Breast Cancer Breakdown: Genetic Testing

Some women with a family history of breast cancer have genetic mutations that raise their
risk. And while genes are just one risk factor for the disease, knowing your status can help
you make some important decisions.
Women with mutations in the genes BRCA1 or BRCA2 are five times more likely to be
diagnosed with breast cancer, according to the National Cancer Institute. That means that
60 percent of women with a BRCA mutation will develop breast cancer in their lifetime,
compared to 12 percent of women in the general population.

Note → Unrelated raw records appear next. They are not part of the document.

(* ===== verification/ExecModels.v ===== *)
(** * Execution data model and capability registry

    [runtime/execution/models.py], [capability.py] and [policy.py]: statuses,
    failure reasons, worker states, tasks, execution contexts and results, model
    definitions and bindings, and the registry of governed capabilities with
    the twelve capabilities it is created with. *)
From S2P Require Import Prelude Dict PyVal.

Inductive ExecutorType := DETERMINISTIC | LOCAL_MODEL | REMOTE_MODEL.
#[export] Instance ExecutorType_eq_dec : EqDecision ExecutorType.
Proof. solve_decision. Defined.

(** A member of a [str] enumeration is its value. *)
Definition executor_type_str (e : ExecutorType) : string :=
  match e with
  | DETERMINISTIC => "DETERMINISTIC"
  | LOCAL_MODEL => "LOCAL_MODEL"
  | REMOTE_MODEL => "REMOTE_MODEL"
  end.

Record CapabilityDefinition := mkCapabilityDefinition {
  capability_id : string;
  cap_name : string;
  cap_description : string;
  cap_version : string;
  risk_level : string;
  inference_required : bool;
  deterministic_allowed : bool;
  cap_network_policy : string;
  cap_filesystem_policy : string;
  required_tools : list string;
  cap_max_runtime : Z;
  cap_max_output : Z;
  evidence_required : bool;
  preferred_executor : ExecutorType;
  fallback_executor : option ExecutorType;
  enabled : bool;
  family : string;
  side_effect : string;
  cacheable : bool;
  hermetic : bool }.

(** [CapabilityRegistry._capabilities] *)
Definition CapabilityRegistry := dict string CapabilityDefinition.

(** One row of the [caps] list of [_register_initial], and the definition the
    loop builds from it. *)
Definition initial_cap (cap_id name desc : string) (inf_req : bool)
    (pref_exec : ExecutorType) (fam side : string) (cache herm : bool)
    : CapabilityDefinition :=
  {| capability_id := cap_id; cap_name := name; cap_description := desc;
     cap_version := "1.1.0";
     risk_level := if side =s "read" then "low" else "high";
     inference_required := inf_req;
     deterministic_allowed := bool_decide (pref_exec = DETERMINISTIC);
     cap_network_policy := "disabled";
     cap_filesystem_policy := if side =s "read" then "read_only" else "workspace_only";
     required_tools := [cap_id];
     cap_max_runtime := 60; cap_max_output := 1024 * 1024;
     evidence_required := true;
     preferred_executor := pref_exec; fallback_executor := None;
     enabled := side =s "read";
     family := fam; side_effect := side; cacheable := cache; hermetic := herm |}.

Definition initial_caps : list CapabilityDefinition :=
  [ initial_cap "document.classify" "Document Classify" "Classifies a document."
      true LOCAL_MODEL "document" "read" false false;
    initial_cap "filesystem.inspect" "Filesystem Inspect" "Inspects file metadata."
      false DETERMINISTIC "filesystem" "read" true true;
    initial_cap "filesystem.list" "Filesystem List" "Lists directory contents."
      false DETERMINISTIC "filesystem" "read" true true;
    initial_cap "filesystem.hash" "Filesystem Hash" "Hashes file contents."
      false DETERMINISTIC "integrity" "read" true true;
    initial_cap "repository.inspect" "Repository Inspect" "Inspects repository metadata."
      false DETERMINISTIC "repository" "read" true true;
    initial_cap "repository.search" "Repository Search" "Searches a local repository."
      false DETERMINISTIC "repository" "read" true true;
    initial_cap "repository.read" "Repository Read" "Reads repository state and metadata."
      false DETERMINISTIC "repository" "read" true true;
    initial_cap "repository.diff" "Repository Diff" "Computes a local repository diff."
      false DETERMINISTIC "repository" "read" true true;
    initial_cap "artifact.metadata" "Artifact Metadata" "Gets local artifact metadata."
      false DETERMINISTIC "artifact" "read" true true;
    initial_cap "schema.validate" "Schema Validate"
      "Validates structured data against an explicit schema contract."
      false DETERMINISTIC "validation" "read" true true;
    initial_cap "fabric.read" "Fabric Read" "Reads operational fabric state."
      false DETERMINISTIC "fabric" "read" false false;
    initial_cap "fabric.register" "Fabric Register" "Registers a fabric entry."
      false DETERMINISTIC "fabric" "write" false false ].

(** [CapabilityRegistry.register], [get], [list_all] *)
Definition cap_register (cap : CapabilityDefinition) (r : CapabilityRegistry)
  : CapabilityRegistry := dset (capability_id cap) cap r.
Definition cap_get (id : string) (r : CapabilityRegistry) : option CapabilityDefinition :=
  dget id r.
Definition cap_list_all (r : CapabilityRegistry) : list CapabilityDefinition := dvalues r.
Definition cap_registry_init : CapabilityRegistry :=
  foldl (fun r c => cap_register c r) [] initial_caps.

(** The keys of a registry are the identifiers of its definitions: what every
    sequence of [register] calls maintains. *)
Definition cap_registry_wf (r : CapabilityRegistry) : Prop :=
  dict_wf r /\ Forall (fun kv => capability_id kv.2 = kv.1) r.

Record RuntimePolicy := mkRuntimePolicy {
  policy_version_ : string;
  allow_llm : bool;
  enforce_strict_isolation : bool }.
Definition default_policy : RuntimePolicy :=
  {| policy_version_ := "1.0.0"; allow_llm := false; enforce_strict_isolation := true |}.

(** ** Execution *)
Inductive ExecutionStatus :=
  | ES_QUEUED | ES_RUNNING | ES_SUCCEEDED | ES_FAILED | ES_TIMED_OUT
  | ES_CANCELLED | ES_LIMIT_EXCEEDED.
#[export] Instance ExecutionStatus_eq_dec : EqDecision ExecutionStatus.
Proof. solve_decision. Defined.

Inductive FailureReason :=
  | TOOL_ERROR | EXECUTION_ERROR | FR_TIMEOUT | FR_LIMIT_EXCEEDED
  | AUTHORIZATION_DENIED | INVALID_TASK | UNSUPPORTED_EXECUTOR.
#[export] Instance FailureReason_eq_dec : EqDecision FailureReason.
Proof. solve_decision. Defined.

Inductive WorkerState :=
  | WS_CREATED | WS_STARTING | WS_RUNNING | WS_SUCCEEDED | WS_FAILED
  | WS_TIMED_OUT | WS_CANCELLED | WS_LIMIT_EXCEEDED | WS_TERMINATED.
#[export] Instance WorkerState_eq_dec : EqDecision WorkerState.
Proof. solve_decision. Defined.

(** Instants are integers (microseconds since the epoch). *)
Record WorkerDefinition := mkWorkerDefinition {
  worker_id : string;
  wd_execution_id : string;
  wd_task_id : string;
  wd_account_id : string;
  wd_project_id : string;
  wd_capability_id : string;
  wd_executor_type : string;
  wd_executor_id : string;
  wd_model_id : option string;
  wd_workspace_id : string;
  wd_created_at : Z;
  wd_deadline : Z;
  wd_resource_limits : dict string pyval;
  wd_network_policy : string;
  wd_filesystem_policy : string;
  wd_state : WorkerState;
  wd_started_at : option Z;
  wd_finished_at : option Z;
  wd_department_id : option string;
  wd_routing_class : option string;
  wd_capability_family : option string }.
#[export] Instance eta_WorkerDefinition : Eta WorkerDefinition := fun r =>
  mkWorkerDefinition (worker_id r) (wd_execution_id r) (wd_task_id r) (wd_account_id r)
    (wd_project_id r) (wd_capability_id r) (wd_executor_type r) (wd_executor_id r)
    (wd_model_id r) (wd_workspace_id r) (wd_created_at r) (wd_deadline r)
    (wd_resource_limits r) (wd_network_policy r) (wd_filesystem_policy r) (wd_state r)
    (wd_started_at r) (wd_finished_at r) (wd_department_id r) (wd_routing_class r)
    (wd_capability_family r).

Record Task := mkTask {
  t_task_id : string;
  t_capability_id : string;
  t_account_id : string;
  t_project_id : string;
  t_input : dict string pyval;
  t_constraints : dict string pyval;
  t_deadline : Z;
  t_workspace_policy : string;
  t_evidence_policy : string;
  t_requested_by : string;
  t_created_at : Z;
  t_department_id : option string }.

(** The context of one execution.  It is one object shared by the manager, the
    worker and the executor: the models below pass it as state. *)
Record TaskExecutionContext := mkContext {
  c_execution_id : string;
  c_task_id : string;
  c_account_id : string;
  c_project_id : string;
  c_capability_id : string;
  c_workspace_path : string;
  c_environment : dict string string;
  c_allowed_tools : list string;
  c_deadline : Z;
  c_resource_limits : dict string pyval;
  c_network_policy : string;
  c_write_policy : string;
  c_status : ExecutionStatus;
  c_result : pyval;
  c_failure_reason : option FailureReason;
  c_error_message : option string;
  c_started_at : option Z;
  c_completed_at : option Z;
  c_duration_ms : option Z;
  c_executor_type : option string;
  c_executor_id : option string;
  c_executor_version : option string;
  c_model_id : option string;
  c_model_version : option string;
  c_policy_version : option string;
  c_input_hash : option string;
  c_result_hash : option string;
  c_evidence_ref : option string;
  c_routing_class : option string;
  c_capability_family : option string;
  c_department_id : option string;
  c_generation : option Z }.
#[export] Instance eta_TaskExecutionContext : Eta TaskExecutionContext := fun r =>
  mkContext (c_execution_id r) (c_task_id r) (c_account_id r) (c_project_id r)
    (c_capability_id r) (c_workspace_path r) (c_environment r) (c_allowed_tools r)
    (c_deadline r) (c_resource_limits r) (c_network_policy r) (c_write_policy r)
    (c_status r) (c_result r) (c_failure_reason r) (c_error_message r) (c_started_at r)
    (c_completed_at r) (c_duration_ms r) (c_executor_type r) (c_executor_id r)
    (c_executor_version r) (c_model_id r) (c_model_version r) (c_policy_version r)
    (c_input_hash r) (c_result_hash r) (c_evidence_ref r) (c_routing_class r)
    (c_capability_family r) (c_department_id r) (c_generation r).

Definition execution_status_str (s : ExecutionStatus) : string :=
  match s with
  | ES_QUEUED => "QUEUED" | ES_RUNNING => "RUNNING" | ES_SUCCEEDED => "SUCCEEDED"
  | ES_FAILED => "FAILED" | ES_TIMED_OUT => "TIMED_OUT" | ES_CANCELLED => "CANCELLED"
  | ES_LIMIT_EXCEEDED => "LIMIT_EXCEEDED"
  end.
(** [ExecutionStatus(v)]: None stands for the [ValueError]. *)
Definition execution_status_of (v : string) : option ExecutionStatus :=
  find (fun s => execution_status_str s =s v)
    [ES_QUEUED; ES_RUNNING; ES_SUCCEEDED; ES_FAILED; ES_TIMED_OUT; ES_CANCELLED;
     ES_LIMIT_EXCEEDED].
Definition failure_reason_str (r : FailureReason) : string :=
  match r with
  | TOOL_ERROR => "TOOL_ERROR" | EXECUTION_ERROR => "EXECUTION_ERROR"
  | FR_TIMEOUT => "TIMEOUT" | FR_LIMIT_EXCEEDED => "LIMIT_EXCEEDED"
  | AUTHORIZATION_DENIED => "AUTHORIZATION_DENIED" | INVALID_TASK => "INVALID_TASK"
  | UNSUPPORTED_EXECUTOR => "UNSUPPORTED_EXECUTOR"
  end.
Definition worker_state_str (s : WorkerState) : string :=
  match s with
  | WS_CREATED => "CREATED" | WS_STARTING => "STARTING" | WS_RUNNING => "RUNNING"
  | WS_SUCCEEDED => "SUCCEEDED" | WS_FAILED => "FAILED" | WS_TIMED_OUT => "TIMED_OUT"
  | WS_CANCELLED => "CANCELLED" | WS_LIMIT_EXCEEDED => "LIMIT_EXCEEDED"
  | WS_TERMINATED => "TERMINATED"
  end.

(** ** Models *)
Inductive ModelState :=
  | MS_REGISTERED | MS_AVAILABLE | MS_UNAVAILABLE | MS_INSTALL_REQUIRED
  | MS_DISABLED | MS_DEPRECATED | MS_QUARANTINED.
#[export] Instance ModelState_eq_dec : EqDecision ModelState.
Proof. solve_decision. Defined.

Definition model_state_str (s : ModelState) : string :=
  match s with
  | MS_REGISTERED => "REGISTERED" | MS_AVAILABLE => "AVAILABLE"
  | MS_UNAVAILABLE => "UNAVAILABLE" | MS_INSTALL_REQUIRED => "INSTALL_REQUIRED"
  | MS_DISABLED => "DISABLED" | MS_DEPRECATED => "DEPRECATED"
  | MS_QUARANTINED => "QUARANTINED"
  end.
(** [ModelState(v)] *)
Definition model_state_of (v : string) : option ModelState :=
  find (fun s => model_state_str s =s v)
    [MS_REGISTERED; MS_AVAILABLE; MS_UNAVAILABLE; MS_INSTALL_REQUIRED; MS_DISABLED;
     MS_DEPRECATED; MS_QUARANTINED].

Record ModelDefinition := mkModelDefinition {
  md_model_id : string;
  md_display_name : string;
  md_provider : string;
  md_executor_type : string;
  md_version : string;
  md_status : ModelState;
  md_capabilities_supported : list string;
  md_capabilities_forbidden : list string;
  md_hardware_requirements : dict string pyval;
  md_memory_requirements : dict string pyval;
  md_context_window : Z;
  md_quantization : string;
  md_artifact_uri : string;
  md_artifact_sha256 : string;
  md_runtime_interface : string;
  md_max_concurrency : Z;
  md_max_runtime : Z;
  md_max_input_size : Z;
  md_max_output_size : Z;
  md_network_policy : string;
  md_evidence_policy : string }.
#[export] Instance eta_ModelDefinition : Eta ModelDefinition := fun r =>
  mkModelDefinition (md_model_id r) (md_display_name r) (md_provider r)
    (md_executor_type r) (md_version r) (md_status r) (md_capabilities_supported r)
    (md_capabilities_forbidden r) (md_hardware_requirements r) (md_memory_requirements r)
    (md_context_window r) (md_quantization r) (md_artifact_uri r) (md_artifact_sha256 r)
    (md_runtime_interface r) (md_max_concurrency r) (md_max_runtime r)
    (md_max_input_size r) (md_max_output_size r) (md_network_policy r)
    (md_evidence_policy r).

Record ModelCapabilityBinding := mkBinding {
  b_model_id : string;
  b_capability_id : string;
  b_authorization : string;
  b_quality_profile : string;
  b_risk_limit : string;
  b_preferred : bool;
  b_fallback : bool;
  b_reason : string }.

(** ** The capability registry *)
Lemma cap_register_wf c r : cap_registry_wf r -> cap_registry_wf (cap_register c r).
Proof.
  intros [Hd Hk]. split; [by apply dset_wf|]. unfold cap_register.
  clear Hd. induction r as [|[k v] r IH]; simpl; [by repeat constructor|].
  inv Hk. case_decide; subst; constructor; auto.
Qed.

Lemma cap_registry_init_wf : cap_registry_wf cap_registry_init.
Proof.
  unfold cap_registry_init.
  assert (forall l r, cap_registry_wf r ->
            cap_registry_wf (foldl (fun r c => cap_register c r) r l)) as H.
  { induction l as [|c l IH]; simpl; auto using cap_register_wf. }
  apply H. split; constructor.
Qed.

Lemma cap_get_id id r c : cap_registry_wf r -> cap_get id r = Some c -> capability_id c = id.
Proof.
  intros [_ Hk] Hg%dget_elem. rewrite Forall_forall in Hk. by apply (Hk (id, c)).
Qed.

Lemma execution_status_roundtrip s : execution_status_of (execution_status_str s) = Some s.
Proof. by destruct s. Qed.
Lemma model_state_roundtrip s : model_state_of (model_state_str s) = Some s.
Proof. by destruct s. Qed.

But less than 1 percent of women actually have a BRCA mutation, making costly genetic
testing unnecessary for most. While the decision to get tested is a personal one, here are
some guidelines that can help you make the call:
For women who are not of Ashkenazi Jewish descent, the NCI recommends genetic
testing if you have:
Two first-degree relatives diagnosed with breast cancer, with one of them before age 51. First-degree relatives include your mother
or sister;
Three or more first- or second-degree relatives diagnosed with breast cancer. Second-degree relatives include your grandmother
or aunt;
A combination of first- and second-degree relatives diagnosed with breast cancer or ovarian cancer;
A first-degree relative diagnosed with cancer in both breasts;
A combination of first- or second-degree relatives diagnosed with ovarian cancer;
A first- or second-degree relative diagnosed with breast and ovarian cancer;
A male relative diagnosed with breast cancer.